Avec le soutien du Département d’études françaises de l’Université Concordia, de Figura (Antenne Concordia), de la chaire James McGill d’étude du discours social de l’Université McGill, du Département des littératures de langue française et de la Direction des Relations Internationales de l’Université de Montréal.
Présentation
Si elle circulait dans les esprits, les officines et les médias au moins depuis la création du Ministère de la culture par André Malraux en 1959, l’expression exception française ne devient véritablement un lieu commun du débat national en France qu’au moment où elle se confond avec celle d’exception culturelle lors des négociations de l’Uruguay Round, au sein du GATT, en 1986. Elle désigne alors une nécessité dont le passé et l’identité de la France seraient garants, celle de soustraire la production culturelle (notamment dans le domaine des industries culturelles) aux règles du commerce international des denrées et aux premiers élans de ce qui s’appellera bientôt « la mondialisation ». Dans les faits et les discours, et tout particulièrement sur la scène politique et diplomatique, cette exception française/culturelle trouve des définitions nombreuses et se voit rattachée selon les plumes et les camps idéologiques à l’héritage des Lumières, à l’universalisme républicain, à des réflexes protectionnistes, à la crainte d’une uniformisation des cultures, à un art de vivre et de goûter, à une tradition de revendications sociales, à un système d’éducation singulier dont les « grandes écoles » seraient le parangon, etc. etc.

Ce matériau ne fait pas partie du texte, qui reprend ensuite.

(** * AyurSutra patient dashboard: the conversational assistant

    A shallow embedding of the assistant logic of
    [src/pages/Dashboards/PatientDashboard.tsx]: the simulated translation
    function [translateText], the Gemini exchange [handleAskAI] and the
    voice toggle [handleToggleListening], together with the React state
    they read and write.

    JavaScript strings are sequences of UTF-16 code units, values read
    from the network are untyped JSON, and an [async] function is a tree
    of synchronous effects and suspension points. *)

From Stdlib Require Import String Ascii List Bool Arith NArith Lia.
From Stdlib Require Import Floats.SpecFloat DecimalString.
Import ListNotations.

Set Implicit Arguments.
#[local] Set Warnings "-register-all".

(** ** Strings *)

(** A JavaScript string: its UTF-16 code units. *)
Definition jsstring := list N.

(** An ASCII literal of the source, as code units. *)
Definition lit (s : string) : jsstring :=
  map N_of_ascii (list_ascii_of_string s).

Definition jsstring_eqb (a b : jsstring) : bool :=
  if list_eq_dec N.eq_dec a b then true else false.

(** [s.startsWith(p)]. *)
Fixpoint startsWith (s p : jsstring) : bool :=
  match p, s with
  | [], _ => true
  | _ :: _, [] => false
  | b :: p', a :: s' => N.eqb a b && startsWith s' p'
  end.

(** [s.split('-')[0]]: the part of [s] before its first hyphen, all of [s]
    when it has none. *)
Fixpoint split_hyphen_first (s : jsstring) : jsstring :=
  match s with
  | [] => []
  | c :: s' => if N.eqb c 45 then [] else c :: split_hyphen_first s'
  end.

(** The code units [String.prototype.trim] strips: ECMAScript WhiteSpace
    (TAB, VT, FF, SP, NBSP, ZWNBSP and the Unicode space separators) and
    LineTerminator (LF, CR, LS, PS). *)
Definition is_js_whitespace (c : N) : bool :=
  match c with
  | 9 | 10 | 11 | 12 | 13 | 32 | 160 | 5760
  | 8192 | 8193 | 8194 | 8195 | 8196 | 8197 | 8198 | 8199 | 8200 | 8201 | 8202
  | 8232 | 8233 | 8239 | 8287 | 12288 | 65279 => true
  | _ => false
  end%N.

Fixpoint trimStart (s : jsstring) : jsstring :=
  match s with
  | [] => []
  | c :: s' => if is_js_whitespace c then trimStart s' else s
  end.

Definition trimEnd (s : jsstring) : jsstring := rev (trimStart (rev s)).

(** [s.trim()]. *)
Definition trim (s : jsstring) : jsstring := trimEnd (trimStart s).

(** Empty or whitespace-only text. *)
Definition blank (s : jsstring) : bool := forallb is_js_whitespace s.

(** [pre ++ part ++ post]: [part] occurs in the string. *)
Definition contains (s part : jsstring) : Prop :=
  exists pre post, s = pre ++ part ++ post.

(** [s.includes(part)]. *)
Fixpoint includes (s part : jsstring) : bool :=
  match s with
  | [] => match part with [] => true | _ :: _ => false end
  | _ :: s' => startsWith s part || includes s' part
  end.

(** ** Values read from the network *)

(** A value produced by [JSON.parse] (which is what [response.json()]
    resolves to).  Numbers are IEEE-754 doubles; an object is the list of
    its own properties, each key occurring once. *)
Inductive json : Type :=
| JNull
| JBool (b : bool)
| JNum (x : spec_float)
| JStr (s : jsstring)
| JArr (items : list json)
| JObj (props : list (jsstring * json)).

(** What a promise settles to, and what [await] hands back. *)
Inductive Exn : Type :=
| Error (message : jsstring)            (* [new Error(message)] *)
| NullPropertyRead (prop : jsstring)    (* TypeError: reading [prop] of null *)
| HostFailure (name message : jsstring) (* a rejection made by the platform *).

Inductive Outcome (A : Type) : Type :=
| Fulfilled (a : A)
| RejectedWith (e : Exn).
Arguments RejectedWith {A} e.

(** The own property [key] of an object. *)
Fixpoint own_property (props : list (jsstring * json)) (key : jsstring)
  : option json :=
  match props with
  | [] => None
  | (k, v) :: rest => if jsstring_eqb k key then Some v else own_property rest key
  end.

(** The property key of an array index. *)
Definition index_key (i : nat) : jsstring :=
  lit (NilEmpty.string_of_uint (Nat.to_uint i)).

(** [v.name] for a value [v] that is neither null nor undefined and a
    [name] that no built-in prototype defines (the handler reads
    [candidates], [content], [parts] and [text]).  [None] is [undefined]. *)
Definition get_member (v : json) (name : jsstring) : option json :=
  match v with
  | JObj props => own_property props name
  | _ => None
  end.

(** [v[i]] for a value [v] that is neither null nor undefined. *)
Definition get_index (v : json) (i : nat) : option json :=
  match v with
  | JArr items => nth_error items i
  | JStr s => option_map (fun c => JStr [c]) (nth_error s i)
  | JObj props => own_property props (index_key i)
  | _ => None
  end.

(** [v?.name] and [v?.[i]]: undefined when [v] is null or undefined. *)
Definition opt_member (v : option json) (name : jsstring) : option json :=
  match v with
  | None | Some JNull => None
  | Some x => get_member x name
  end.

Definition opt_index (v : option json) (i : nat) : option json :=
  match v with
  | None | Some JNull => None
  | Some x => get_index x i
  end.

(** [v.name] without the question mark: reading a property of null
    throws a TypeError. *)
Definition member (v : json) (name : jsstring) : Exn + option json :=
  match v with
  | JNull => inl (NullPropertyRead name)
  | x => inr (get_member x name)
  end.

(** ToBoolean. *)
Definition truthy (v : option json) : bool :=
  match v with
  | None | Some JNull => false
  | Some (JBool b) => b
  | Some (JNum x) =>
      match x with
      | S754_zero _ | S754_nan => false
      | _ => true
      end
  | Some (JStr s) => match s with [] => false | _ => true end
  | Some (JArr _) | Some (JObj _) => true
  end.

(** [a || b] where [b] is a value. *)
Definition or_else (a : option json) (b : json) : json :=
  match a with
  | Some x => if truthy a then x else b
  | None => b
  end.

Si l’analyse de la constitution et de l’essaimage de cette représentation qui recycle et remet au goût du jour le nationalisme identitaire français en le projetant sur la scène internationale a été faite sur le terrain des études politologiques et économiques (voir entre autres les travaux de Gilles Lazuech, Yves Tinard, Jacques Lesourne, Serge Regourd, Laurent Wirth, Jacques Rigaud), on ne s’est pas vraiment avisé du fait que la généalogie de cette topique de l’exception nationale-culturelle avait fait fond sur un ensemble considérable de textes littéraires et de représentations imaginaires diffusés après la seconde guerre mondiale. C’est à l’examen de cette généalogie littéraire et imaginaire durant la période allant grosso modo de la prise de pouvoir par le Général de Gaulle en 1958 à celle de François Mitterrand en 1981 (ces deux dates étant indicielles, et ne demandant aucune stricte observance) que sera consacré le colloque.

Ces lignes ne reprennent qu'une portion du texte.